El diálogo continuó un rato en voz tan baja, que el cuerpo de la yarará frotaba, descamándose, contra las mallas de alambre. De pronto, la cobra se abalanzó y mordió por tres veces a Cruzada. Las víboras, que habían seguido de lejos el incidente, gritaron:

—¡Ya está! ¡Ya la mató! ¡Es una traicionera!

Cruzada, mordida por tres veces en el cuello, se arrastró pesadamente por el pasto. Muy pronto quedó inmóvil, y fue a ella a quien encontró el empleado del Instituto cuando, tres horas después, entró en el Serpentario. El hombre vio a la yarará, y empujándola con el pie, le hizo dar vuelta como a una soga y miró su vientre blanco.

—Está muerta, bien muerta… —murmuró—. Pero ¿de qué? —Y se agachó a observar a la víbora. No fue largo su examen: en el cuello y en la misma base de la cabeza notó huellas inequívocas de colmillos venenosos.

—¡Hum! —se dijo el hombre—. Ésta no puede ser más que la hamadrías… Allí está, arrollada y mirándome como si yo fuera otra alternatus… Veinte veces le he dicho al director que las mallas del tejido son demasiado grandes. Ahí está la prueba… En fin —concluyó, cogiendo a Cruzada por la cola y lanzándola por encima de la barrera de cinc—, ¡un bicho menos que vigilar!

Fue a ver al director:

—La hamadrías ha mordido a la yarará que introdujimos hace un rato. Vamos a extraerle muy poco veneno.
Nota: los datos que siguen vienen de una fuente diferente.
Lemma color_attachments_run t ts v vs : mapM (fun p => views v !! p) (leading ts) = Some vs ->
  color_attachments t ts v = Ok (attach t <$> vs, v).
Proof.
  revert vs. induction ts as [|[p|] ts IH]; intros vs; cbn [leading mapM]; [by intros [= <-]| |by intros [= <-]].
  intros (o & Ho & (os & Hos & [= <-])%bind_Some)%bind_Some. cbn [color_attachments].
  rewrite (M_bind_run _ _ v o v) by (unfold object; rewrite M_gets_bind, Ho; done).
  by rewrite (M_bind_run _ _ _ _ _ (IH _ Hos)).
Qed.
Lemma depth_attachment_run t v d : match m_depth_stencil_target t with Some p => views v !! p = d /\ is_Some d | None => d = None end ->
  depth_stencil_attachment t v = Ok (depth_of t <$> d, v).
Proof.
  unfold depth_stencil_attachment. destruct (m_depth_stencil_target t) as [p|]; [|by intros ->].
  intros [Hp [o ->]]. by rewrite (M_bind_run _ _ v o v) by (unfold object; rewrite M_gets_bind, Hp; done).
Qed.

Lemma begin_rendering_run s vs d : let t := targets s in
  mapM (fun p => views (device s) !! p) (leading (m_color_targets t)) = Some vs ->
  match m_depth_stencil_target t with Some p => views (device s) !! p = d /\ is_Some d | None => d = None end ->
  begin_rendering s =
    Ok (tt, MkCommandBuffer (m_vk_command_buffer s) (resources s) (set_rendering true t)
              (set_log (fun l => l ++ [CmdBeginRendering (MkRendering (m_render_width t) (m_render_height t) (attach t <$> vs)
                                        (depth_of t <$> d) (depth_of t <$> d))]) (device s))).
Proof.
  intros t Hv Hd. unfold begin_rendering. rewrite M_gets_bind.
  assert (forall A (m : M Vk A) a, m (device s) = Ok (a, device s) -> on_vk m s = Ok (a, s)) as Hon.
  { intros A m a E. unfold on_vk. rewrite E. by destruct s. }
  rewrite (M_bind_run _ _ _ _ _ (Hon _ _ _ (color_attachments_run _ _ _ _ Hv))).
  by rewrite (M_bind_run _ _ _ _ _ (Hon _ _ _ (depth_attachment_run _ _ _ Hd))).
Qed.

Lemma end_rendering_run s : EndRenderingIfRendering s =
  Ok (tt, if rendering s then MkCommandBuffer (m_vk_command_buffer s) (resources s) (set_rendering false (targets s))
                                (set_log (fun l => l ++ [CmdEndRendering]) (device s)) else s).
Proof. unfold EndRenderingIfRendering. rewrite M_gets_bind. fold (rendering s). by destruct (rendering s). Qed.

Lemma copy_targets_run (cs : list (option Z)) : forall members i, (i + length cs <= length members)%nat ->
  copy_targets cs members (Z.of_nat i) = Ok (take i members ++ cs ++ drop (i + length cs) members).
Proof.
  induction cs as [|c cs IH]; intros members i Hi; cbn [copy_targets length app] in *.
  - by rewrite Nat.add_0_r, take_drop.
  - rewrite arr_set_insert by lia. cbn [mbind res_bind]. replace (Z.of_nat i + 1) with (Z.of_nat (S i)) by lia.
    rewrite IH by (rewrite length_insert; lia). f_equal.
    rewrite (take_S_r _ _ c) by (rewrite list_lookup_insert_eq; [done|lia]). rewrite take_insert_ge by lia.
    rewrite drop_insert_lt by lia. rewrite <- app_assoc. replace (i + S (length cs))%nat with (S i + length cs)%nat by lia. done.
Qed.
—Es un fastidio grande —repuso aquél—. Pero necesitamos para hoy el veneno… No nos queda más que un solo tubo de suero… ¿Murió la alternatus?

—Sí, la tiré afuera… ¿Traigo a la hamadrías?

—No hay más remedio… Pero para la segunda recolección, de aquí a dos o tres horas.

VIII

… Se hallaba quebrantada, exhausta de fuerzas. Sentía la boca llena de tierra y sangre. ¿Dónde estaba?

El velo denso de sus ojos comenzaba a desvanecerse, y Cruzada alcanzó a distinguir el contorno. Vio —reconoció— el muro de cinc, y súbitamente recordó todo: el perro negro, el lazo, la inmensa serpiente asiática y el plan de batalla de ésta en que ella misma, Cruzada, iba jugando su vida. Recordaba todo, ahora que la parálisis provocada por el veneno comenzaba a abandonarla. Con el recuerdo, tuvo conciencia plena de lo que debía hacer. ¿Sería tiempo todavía?

Intentó arrastrarse, mas en vano; su cuerpo ondulaba, pero en el mismo sitio, sin avanzar. Pasó un rato aún y su inquietud crecía.

—¡Y no estoy sino a treinta metros! —murmuraba—. ¡Dos minutos, un solo minuto de vida, y llego a tiempo!

Y tras nuevo esfuerzo consiguió deslizarse, arrastrarse desesperada hacia el laboratorio.

Atravesó el patio, llegó a la puerta en el momento en que el empleado, con las dos manos, sostenía, colgando en el aire, la Hamadrías, mientras el hombre de los lentes ahumados le introducía el vidrio de reloj en la boca. La mano se dirigía a oprimir las glándulas, y Cruzada estaba aún en el umbral.

—¡No tendré tiempo! —se dijo desesperada. Y arrastrándose en un supremo esfuerzo, tendió adelante los blanquísimos colmillos. El peón, al sentir su pie descalzo abrasado por los dientes de la yarará, lanzó un grito y bailó. No mucho; pero lo suficiente para que el cuerpo colgante de la cobra real oscilara y alcanzase a la pata de la mesa, donde se arrolló velozmente.